To study the presence of muscarinic and alpha- and beta-adrenergic receptors in a normal human conjunctival epithelial (IOBA-NHC) cell line.

METHODS

Neurotransmitter receptors were determined in IOBA-NHC cells by flow cytometry, immunofluorescence, and Western blot analysis. Antibodies to M(1)-, M(2)-, and M(3)-muscarinic and to alpha(1A)-, alpha(1B)-, alpha(1D)-, alpha(2A)-, alpha(2B)-, alpha(2C)-, beta(1)-, beta(2)-, and beta(3)-adrenergic receptor subtypes were used. Different culture media were tested, including the addition of tumor necrosis factor (TNF)-alpha and/or interferon (IFN)-gamma. Normal human conjunctiva biopsy specimens and rat tissues were used in control experiments.

RESULTS

By immunofluorescence microscopy, all receptor subtypes, except the alpha(2C)-adrenergic receptor, were detected in control biopsy specimens. By flow cytometry, the M(2)- and M(3)-muscarinic receptors and alpha(1A)-, alpha(1B)-, alpha(1D)-, alpha(2A)-, alpha(2B)-, alpha(2C)-, beta(1)-, and beta(3)-adrenergic receptors were detected intracellularly and in cell membranes of the IOBA-NHC cells.

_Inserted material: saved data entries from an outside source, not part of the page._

Lemma cache_untouched_unless_readonly_counting_witness :
  let m := NewMongoSearcher false false false true in
  let out := Search SearchExample.driver m ∅ SearchExample.plural SearchExample.digest
               SearchExample.title SearchExample.plainQuery
               (SearchExample.cachedDB SearchExample.plainQuery 5) in
  out = (Ok (mkReturn [[("_id", VString "p1")]; [("_id", VString "p2")]] 0 None),
         mkDB {[ "md5:Patient?gender=male" := 5%Z ]}
              [FindOp "Patients" [("gender", VString "male")]
                      (mkFindOptions None None (Some 100%Z))])
  /\ exists ops,
       logged (SearchExample.cachedDB SearchExample.plainQuery 5) (snd out) ops
       /\ noCacheOp ops = true
       /\ (countTotalResults m = false ->
           Summary (Options SearchExample.plainQuery) <> "count" ->
           noCount ops = true /\ forall r, fst out = Ok r -> total r = 0%Z).
Proof.
  split; [reflexivity|].
  apply (cache_untouched_unless_readonly_counting
           SearchExample.driver (NewMongoSearcher false false false true) ∅
           SearchExample.plural SearchExample.digest SearchExample.title
           SearchExample.plainQuery (SearchExample.cachedDB SearchExample.plainQuery 5)).
  reflexivity.
Defined.

(** X9: a search that returns an error returns no resources and the total
    0, and has inserted nothing into the count cache. *)
Theorem search_error_returns_nothing
    drv m dict plural md5hex Title (query : Query) (db : DB)
    (r : SearchReturn) :
  let out := Search drv m dict plural md5hex Title query db in
  fst out = Ok r -> err r <> None ->
  resources r = [] /\ total r = 0%Z
  /\ exists ops, logged db (snd out) ops /\ noInsert ops = true.
Proof.
  cbv zeta.
  assert (Hfrom : forall dc t h db0,
            fst (searchFrom drv m dict plural Title query dc t h db0) = Ok r ->
            err r <> None ->
            resources r = [] /\ total r = 0%Z
            /\ exists ops,
                 logged db0 (snd (searchFrom drv m dict plural Title
                                    query dc t h db0)) ops
                 /\ noInsert ops = true).
  { intros dc t h db0.
    destruct (searchFrom_outcomes drv m dict plural Title query dc t h db0)
      as [[-> _]|[(e & -> & _)|[(b & ops & e & _ & _ & Hr & _)
         |[(b & ops & e & _ & Hr & Hlog & Hops)
         |[(b & ops & rs & t' & _ & _ & Hr & _)
          |(b & ops & rs & t' & dbq & _ & _ & Hr & _)]]]]].
    - intros [= <-] Herr. now destruct Herr.
    - discriminate.
    - rewrite Hr. discriminate.
    - rewrite Hr. intros [= <-] _. split; [reflexivity|]. split; [reflexivity|].
      exists ops. split; [exact Hlog|]. apply noCacheOp_noInsert, Hops.
    - rewrite Hr. intros [= <-] Herr. now destruct Herr.
    - rewrite Hr. intros [= <-] Herr. now destruct Herr. }
  unfold Search. destruct (readonly m && countTotalResults m).
  - rewrite cacheLookup_eq. cbv zeta.
    set (h := queryFingerprint md5hex query).
    set (db1 := logOp (FindOneOp "countcache" h) db).
    assert (Hfrom' : forall dc t,
              fst (searchFrom drv m dict plural Title query dc t h db1) = Ok r ->
              err r <> None ->
              resources r = [] /\ total r = 0%Z
              /\ exists ops,
                   logged db (snd (searchFrom drv m dict plural Title
                                     query dc t h db1)) ops
                   /\ noInsert ops = true).
    { intros dc t Hr Herr.
      destruct (Hfrom dc t h db1 Hr Herr) as (H1 & H2 & ops & Hlog & Hni).
      split; [exact H1|]. split; [exact H2|].
      exists ([FindOneOp "countcache" h] ++ ops). split.
      - eapply logged_trans; [apply logged_op | exact Hlog].
      - exact Hni. }
    destruct (if findOneFails drv h then None else countcache db !! h); apply Hfrom'.
  - apply Hfrom.
Qed.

M(1)-muscarinic and beta(2)-adrenergic receptors were detected only intracellularly, but were mobilized to the cell membrane when cholera toxin and hydrocortisone were omitted from the culture medium. Confocal microscopy detected the M(2) and M(3)-muscarinic and alpha(1A)-, alpha(2A)-, alpha(2B)-, beta(1)- and beta(2)-adrenergic receptor subtypes. Western blot analyses showed bands for all receptors. M(2)-muscarinic and alpha(1B)- and alpha(2B)-adrenergic receptors expression was upregulated when cells were treated with the proinflammatory cytokines IFN gamma and/or TNF alpha.

CONCLUSIONS

The IOBA-NHC cell line maintained expression of the neurotransmitter receptors expressed in normal human conjunctival epithelium. A proinflammatory medium upregulated expression of some receptors. Although the functional state of these receptors is unknown, these findings justify further use of the IOBA-NHC cell line to study the neural component of conjunctival inflammation.